If a line of the records contains the string "Instance", copy it out.
--- Data for this exercise Enclosed Below ---
(* ===== verification/Metadata.v ===== *)
(** * Metadata types (internal/metadata/types.go)

    The documented JSON objects of the metadata service. A decoded
    [interface{}] is a [Value]; a Go map is a [gmap]. *)
From S2P Require Import Prelude GoStrings.

(** The dynamic values of a decoded JSON text. Integers are exact, any other
    number keeps its text: the program never computes with one. *)
Inductive Value :=
  | VNull
  | VBool (b : bool)
  | VNumber (n : Z)
  | VFloat (text : string)
  | VString (s : string)
  | VArray (l : list Value)
  | VObject (m : gmap string Value).

(** [x, _ := v.(T)]: the zero value when the type does not match. *)
Definition as_map (v : option Value) : gmap string Value :=
  match v with Some (VObject m) => m | _ => ∅ end.
Definition as_string (v : option Value) : string :=
  match v with Some (VString s) => s | _ => "" end.
Definition as_bool (v : option Value) : bool :=
  match v with Some (VBool b) => b | _ => false end.

Record HealthCheck := {
  HealthyThreshold : Z; CheckInterval : Z; CheckPort : Z; RequestLine : string;
  ResponseTimeout : Z; UnhealthyThreshold : Z;
}.

Record LBPortRule := {
  BackendName : string; LBHostname : string; LBPath : string; Priority : Z;
  LBProtocol : string; LBSelector : string; LBService : string;
  LBSourcePort : Z; LBTargetPort : Z;
}.

Record LBStickinessPolicy := {
  Cookie : string; Domain : string; Indirect : bool; StickyMode : string;
  StickyName : string; Nocache : bool; Postonly : bool;
}.

Record LBConfig := {
  Certs : list string; LBText : string; DefaultCert : string;
  PortRules : list LBPortRule; StickinessPolicy : LBStickinessPolicy;
}.

Record NetworkPolicyRuleBetween := { GroupBy : string; BetweenSelector : string }.
Record NetworkPolicyRuleMember := { MemberSelector : string }.
Record NetworkPolicyRule := {
  PolicyAction : string; PolicyBetween : option NetworkPolicyRuleBetween;
  PolicyFrom : option NetworkPolicyRuleMember; PolicyPorts : list string;
  PolicyTo : option NetworkPolicyRuleMember; PolicyWithin : string;
}.

Module Container.
Record t := Make {
  CreateIndex : Z; Dns : list string; DnsSearch : list string;
  EnvironmentUUID : string; ExternalId : string; HealthCheck : HealthCheck;
  HealthCheckHosts : list string; HealthState : string; HostUUID : string;
  Hostname : string; IPs : list string; Labels : gmap string string;
  Links : gmap string string; MemoryReservation : Z; MetadataKind : string;
  MilliCPUReservation : Z; Name : string; NetworkFromContainerUUID : string;
  NetworkUUID : string; Ports : list string; PrimaryIp : string;
  PrimaryMacAddress : string; ServiceIndex : string; ServiceName : string;
  StackName : string; StackUUID : string; StartCount : Z; State : string;
  System : bool; UUID : string;
}.
End Container.

Module Service.
Record t := Make {
  Containers : list Container.t; CreateIndex : Z; EnvironmentUUID : string;
  Expose : list string; ExternalIps : list string; Fqdn : string;
  HealthCheck : HealthCheck; Hostname : string; Kind : string;
  Labels : gmap string string; LBConfig : LBConfig; Links : gmap string string;
  Metadata : gmap string Value; MetadataKind : string; Name : string;
  Ports : list string; PrimaryServiceName : string; Scale : Z;
  Sidekicks : list string; StackName : string; StackUUID : string;
  State : string; System : bool; Token : string; UUID : string; Vip : string;
}.
End Service.

Module Network.
Record t := Make {
  Default : bool; DefaultPolicyAction : string; EnvironmentUUID : string;
  HostPorts : bool; Metadata : gmap string Value; MetadataKind : string;
  Name : string; Policy : list NetworkPolicyRule; UUID : string;
}.
(** The zero value, read from a map under an absent key. *)
Definition zero : t := Make false "" "" false ∅ "" "" [] "".
End Network.

Module Host.
Record t := Make {
  AgentIP : string; AgentState : string; EnvironmentUUID : string; HostId : Z;
  Hostname : string; Labels : gmap string string; LocalStorageMb : Z;
  Memory : Z; MetadataKind : string; MilliCPU : Z; Name : string;
  State : string; UUID : string;
}.
Definition zero : t := Make "" "" "" 0 "" ∅ 0 0 "" 0 "" "" "".
End Host.

Module Stack.
Record t := Make {
  EnvironmentName : string; EnvironmentUUID : string; MetadataKind : string;
  Name : string; Services : list Service.t; System : bool; UUID : string;
}.
End Stack.

(** Objects with only the fields a scenario names; the others are zero. *)
Definition zero_health : HealthCheck := Build_HealthCheck 0 0 0 "" 0 0.
Definition zero_lb : LBConfig :=
  Build_LBConfig [] "" "" [] (Build_LBStickinessPolicy "" "" false "" "" false false).

Definition mk_container (uuid ext host net ip mac state name : string)
    (ports : list string) (labels : gmap string string) : Container.t :=
  Container.Make 0 [] [] "" ext zero_health [] "" host "" [] labels ∅ 0 "" 0 name ""
    net ports ip mac "" "" "" "" 0 state false uuid.

Definition mk_service (kind name primary stack : string) (cs : list Container.t)
    : Service.t :=
  Service.Make cs 0 "" [] [] "" zero_health "" kind ∅ zero_lb ∅ ∅ "" name []
    primary 0 [] "" stack "" false "" "" "".

Definition mk_network (uuid name : string) (hostports : bool)
    (conf : gmap string Value) : Network.t :=
  Network.Make false "" "" hostports {[ "cniConfig" := VObject conf ]} "" name [] uuid.

Definition mk_host (uuid ip state : string) (labels : gmap string string) : Host.t :=
  Host.Make ip "" "" 0 "" labels 0 0 "" 0 "" state uuid.

(** The CNI files of a network: [network.Metadata["cniConfig"]]. *)
Definition cniConfig (n : Network.t) : gmap string Value :=
  as_map (Network.Metadata n !! "cniConfig").

(** ** Comparing values

    [reflect.DeepEqual] on metadata objects. A value is compared through a tree;
    a nil and an empty slice or map, which DeepEqual tells apart, are one value
    here. *)
Fixpoint to_tree (v : Value) : gen_tree (string + Z + bool) :=
  match v with
  | VNull => GenNode 0 []
  | VBool b => GenLeaf (inr b)
  | VNumber n => GenLeaf (inl (inr n))
  | VFloat t => GenNode 1 [GenLeaf (inl (inl t))]
  | VString s => GenLeaf (inl (inl s))
  | VArray l => GenNode 2 (map to_tree l)
  | VObject m => GenNode 3 (map (λ kv, GenNode 4 [GenLeaf (inl (inl kv.1)); kv.2])
                              (map_to_list (to_tree <$> m)))
  end.

Fixpoint of_tree (t : gen_tree (string + Z + bool)) : option Value :=
  match t with
  | GenNode 0 _ => Some VNull
  | GenLeaf (inr b) => Some (VBool b)
  | GenLeaf (inl (inr n)) => Some (VNumber n)
  | GenNode 1 [GenLeaf (inl (inl s))] => Some (VFloat s)
  | GenLeaf (inl (inl s)) => Some (VString s)
  | GenNode 2 ts => VArray <$> mapM id (map of_tree ts)
  | GenNode 3 ts =>
      (λ kvs, VObject (list_to_map kvs)) <$>
        mapM (λ t : option (string * Value), t) (map (λ t, match t with
          | GenNode 4 [GenLeaf (inl (inl k)); x] => v ← of_tree x; Some (k, v)
          | _ => None
          end) ts)
  | _ => None
  end.

Fixpoint tree_size {A} (t : gen_tree A) : nat :=
  match t with GenLeaf _ => 1 | GenNode _ ts => S (sum_list (map tree_size ts)) end.

Lemma tree_size_elem {A} (t : gen_tree A) ts : t ∈ ts → tree_size t ≤ sum_list (map tree_size ts).
Proof.
  induction ts as [|u ts IH]; [by intros ?%not_elem_of_nil|]. cbn. intros [->|?%IH]%elem_of_cons; lia.
Qed.

Lemma of_to_tree v : of_tree (to_tree v) = Some v.
Proof.
  assert (∀ n v, tree_size (to_tree v) ≤ n → of_tree (to_tree v) = Some v) as H; [|by eapply H].
  induction n as [|n IH]; intros w; [destruct w; cbn; lia|].
  destruct w as [|b|z|t|s|l|m]; [done..| |].
  - cbn. intros Hn. assert (mapM id (map of_tree (map to_tree l)) = Some l) as ->; [|done].
    assert (∀ x, x ∈ l → of_tree (to_tree x) = Some x) as Hx.
    { intros x Hx. apply IH. enough (tree_size (to_tree x) ≤ sum_list (map tree_size (map to_tree l))) by lia.
      apply tree_size_elem. apply list_elem_of_fmap. by exists x. }
    clear Hn. induction l as [|x l IHl]; [done|]. cbn [map].
    cbn. rewrite Hx by apply list_elem_of_here. cbn. rewrite IHl; [done|].
    intros y Hy. apply Hx. by apply list_elem_of_further.
  - cbn. intros Hn. rewrite map_to_list_fmap in *.
    assert (∀ k x, (k, x) ∈ map_to_list m → of_tree (to_tree x) = Some x) as Hx.
    { intros k x Hk. apply IH.
      match type of Hn with S (sum_list (map tree_size ?ts)) ≤ _ =>
        assert (tree_size (GenNode 4 [GenLeaf (inl (inl k)); to_tree x]) ≤ sum_list (map tree_size ts)) as Hle end.
      { apply tree_size_elem. apply list_elem_of_fmap. exists (k, to_tree x). split; [done|].
        apply list_elem_of_fmap. by exists (k, x). }
      cbn in Hle. lia. }
    clear Hn. match goal with |- context [mapM _ ?ts] => assert (mapM (λ t, t) ts = Some (map_to_list m)) as Hm end.
    { generalize dependent (map_to_list m). intros l Hx. induction l as [|[k x] l IHl]; [done|].
      cbn. rewrite (Hx k x) by apply list_elem_of_here. cbn. rewrite IHl; [done|].
      intros k' y Hy. apply (Hx k'). by apply list_elem_of_further. }
    rewrite Hm. cbn. by rewrite list_to_map_to_list.
Qed.

#[export] Instance to_tree_inj : Inj (=) (=) to_tree.
Proof. intros v w H. apply (inj Some). by rewrite <-(of_to_tree v), <-(of_to_tree w), H. Qed.

#[export] Instance Value_eq_dec : EqDecision Value.
Proof.
  refine (λ v w, cast_if (decide (to_tree v = to_tree w))); [by apply (inj to_tree)|congruence].
Defined.

#[export] Instance NetworkPolicyRuleBetween_eq_dec : EqDecision NetworkPolicyRuleBetween.
Proof. solve_decision. Defined.
#[export] Instance NetworkPolicyRuleMember_eq_dec : EqDecision NetworkPolicyRuleMember.
Proof. solve_decision. Defined.
#[export] Instance NetworkPolicyRule_eq_dec : EqDecision NetworkPolicyRule.
Proof. solve_decision. Defined.
#[export] Instance Network_eq_dec : EqDecision Network.t.
Proof. solve_decision. Defined.
Fixpoint printable (v : Json) : Prop :=
  match v with
  | JNull | JBool _ => True
  | JNumber t => number_plain t = true
  | JString s => valid_utf8 0 s = s
  | JArray l => Forall id (map printable l)
  | JObject ms => Forall id (map (λ kv, valid_utf8 0 kv.1 = kv.1 ∧ printable kv.2) ms)
  end.

Fixpoint jdepth (v : Json) : N :=
  match v with
  | JArray l => 1 + foldr N.max 0 (map jdepth l)
  | JObject ms => 1 + foldr N.max 0 (map (λ kv, jdepth kv.2) ms)
  | _ => 0
  end%N.

(** Induction over values with the induction hypothesis for the members. *)
Lemma Json_nested_ind (P : Json → Prop) :
  P JNull → (∀ b, P (JBool b)) → (∀ t, P (JNumber t)) → (∀ s, P (JString s)) →
  (∀ l, Forall P l → P (JArray l)) →
  (∀ ms, Forall (λ kv, P kv.2) ms → P (JObject ms)) → ∀ v, P v.
Proof.
  intros Hn Hb Hnum Hs Ha Ho. fix IH 1. intros [|b|t|s|l|ms]; [done|apply Hb|apply Hnum|apply Hs|..].
  - apply Ha. induction l as [|v l IHl]; constructor; [apply IH|exact IHl].
  - apply Ho. induction ms as [|[k v] ms IHl]; constructor; [apply IH|exact IHl].
Qed.

Lemma span_digits_app d r :
  all_bytes is_digit d = true → delimited r = true → span_digits (d +:+ r) = (d, r).
Proof.
  intros Hd Hr. induction d as [|a d IH].
  - rewrite app_nil_l_str. destruct r as [|b r]; [done|]. cbn in *.
    destruct (is_digit b); [done|reflexivity].
  - cbn in Hd. apply andb_true_iff in Hd as [Ha Hd]. rewrite app_cons_str. cbn. by rewrite Ha, IH.
Qed.

Lemma number_tail r :
  delimited r = true → number_frac r = Some ("", r) ∧ number_exp r = Some ("", r).
Proof.
  destruct r as [|a r]; [done|]. cbn [delimited]. rewrite !andb_true_iff, !negb_true_iff.
  intros [[[_ Hdot] He] HE]. split.
  - clear He HE. by destruct a as [[] [] [] [] [] [] [] []].
  - unfold number_exp. by rewrite He, HE.
Qed.
(** The previous rules of one frontend, table by table. *)
Lemma previous_rules_exec cmd (loaded : string → bool) tables tr :
  exec (pforeach (λ table, if loaded table then checkPreviousXTRules cmd table
                           else Ret (Ok ())) tables) tr (Ok ()) →
  Forall native_ok (listings tr) ∧
  ∀ t, t ∈ tables → loaded t = true → ∃ out, (cmd, t, out) ∈ listings tr.
Proof.
  revert tr. induction tables as [|t ts IH]; intros tr; cbn [pforeach].
  { intros [-> _]. split; [by constructor|]. intros t Ht. by apply not_elem_of_nil in Ht. }
  intros [(? & ? & _)|(tr1 & tr2 & [] & -> & H1 & H2)]%exec_pbind_ok; [done|].
  destruct (IH _ H2) as [Hall Hex]. rewrite listings_app, Forall_app.
  assert (Forall native_ok (listings tr1) ∧
    (loaded t = true → ∃ out, (cmd, t, out) ∈ listings tr1)) as [Ha He].
  { destruct (loaded t) eqn:Hl.
    - apply checkPreviousXTRules_exec in H1 as (out & -> & ?). split; [by constructor|].
      intros _. exists out. apply list_elem_of_here.
    - destruct H1 as [-> _]. split; [by constructor|done]. }
  split; [done|]. intros u [->|Hu]%elem_of_cons Hlu.
  - destruct (He Hlu) as [out ?]. exists out. apply elem_of_app. auto.
  - destruct (Hex _ Hu Hlu) as [out ?]. exists out. apply elem_of_app. auto.
Qed.

(** The tables the kernel reported, when the file could be read. *)
Definition loaded_tables (tr : list hevent) : string :=
  match tr with
  | existT (ReadFile _) (Ok t) :: _ => t
  | _ => ""
  end.

Lemma CheckNativeMigration_exec tr :
  exec CheckNativeMigration tr (Ok ()) →
  Forall native_ok (listings tr) ∧
  ∀ table, table = "filter" ∨ table = "nat" → hasTable (loaded_tables tr) table = true →
    ∃ out, ("iptables-legacy", table, out) ∈ listings tr.
Proof.
  unfold CheckNativeMigration. intros H.
  apply exec_bind in H as (tr1 & tr2 & r0 & -> & H1%exec_call1 & H). subst tr1.
  change (listings ([ev (Σ := host_sig) (ReadFile tables_file) r0] ++ tr2)) with (listings tr2).
  apply exec_pbind_ok in H as [(e & ? & _)|(? & tr3 & lt & -> & [-> Hlt] & H)]; [done|].
  replace (loaded_tables _) with lt.
  2:{ cbn. destruct r0 as [t|e]; [by injection Hlt|].
      by destruct (is_not_exist e); [injection Hlt|]. }
  apply exec_pbind_ok in H as [(e & ? & _)|(tr4 & tr5 & [nc u] & -> & Hn & H)]; [done|].
  apply exec_wrapped in Hn as ([[nc' u']|] & Hn & Heq); [|done]. injection Heq as <- <-.
  apply nftInspection_exec in Hn as [Hl4 _]. cbn beta iota in H.
  apply exec_pbind_ok in H as [(e & ? & _)|(tr6 & tr7 & [] & -> & Hi & H)]; [done|].
  assert (Forall native_ok (listings tr6)) as H6.
  { destruct u; cbn [negb] in Hi; [by destruct Hi as [-> _]|].
    by apply (previous_rules_exec nc (λ _, true)) in Hi as [? _]. }
  cbn [app]. rewrite !listings_app, Hl4, !Forall_app.
  destruct (negb (hasTable lt "filter") && negb (hasTable lt "nat")) eqn:Hno.
  { destruct H as [-> _]. apply andb_true_iff in Hno as [?%negb_true_iff ?%negb_true_iff].
    split; [by repeat constructor|]. intros t [-> | ->]; congruence. }
  apply exec_pbind_ok in H as [(e & ? & _)|(tr8 & tr9 & lc & -> & Hc & H)]; [done|].
  apply exec_wrapped in Hc as ([c'|] & Hc & Heq); [|done]. injection Heq as <-.
  apply legacyInspection_exec in Hc as [Hl8 ->].
  apply (previous_rules_exec _ (hasTable lt)) in H as [H9 Hex].
  rewrite !listings_app, Hl8. split; [by repeat constructor|].
  intros t Ht Hlt'. destruct (Hex t) as [out ?]; [|done|].
  - destruct Ht as [-> | ->]; [apply list_elem_of_here|].
    apply list_elem_of_further, list_elem_of_here.
  - exists out. rewrite !elem_of_app. auto.
Qed.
--- End of Enclosed Data for this exercise ---
• [Answer section]:
#[export] Instance to_tree_inj : Inj (=) (=) to_tree.
#[export] Instance Value_eq_dec : EqDecision Value.
#[export] Instance NetworkPolicyRuleBetween_eq_dec : EqDecision NetworkPolicyRuleBetween.
#[export] Instance NetworkPolicyRuleMember_eq_dec : EqDecision NetworkPolicyRuleMember.
#[export] Instance NetworkPolicyRule_eq_dec : EqDecision NetworkPolicyRule.
#[export] Instance Network_eq_dec : EqDecision Network.t.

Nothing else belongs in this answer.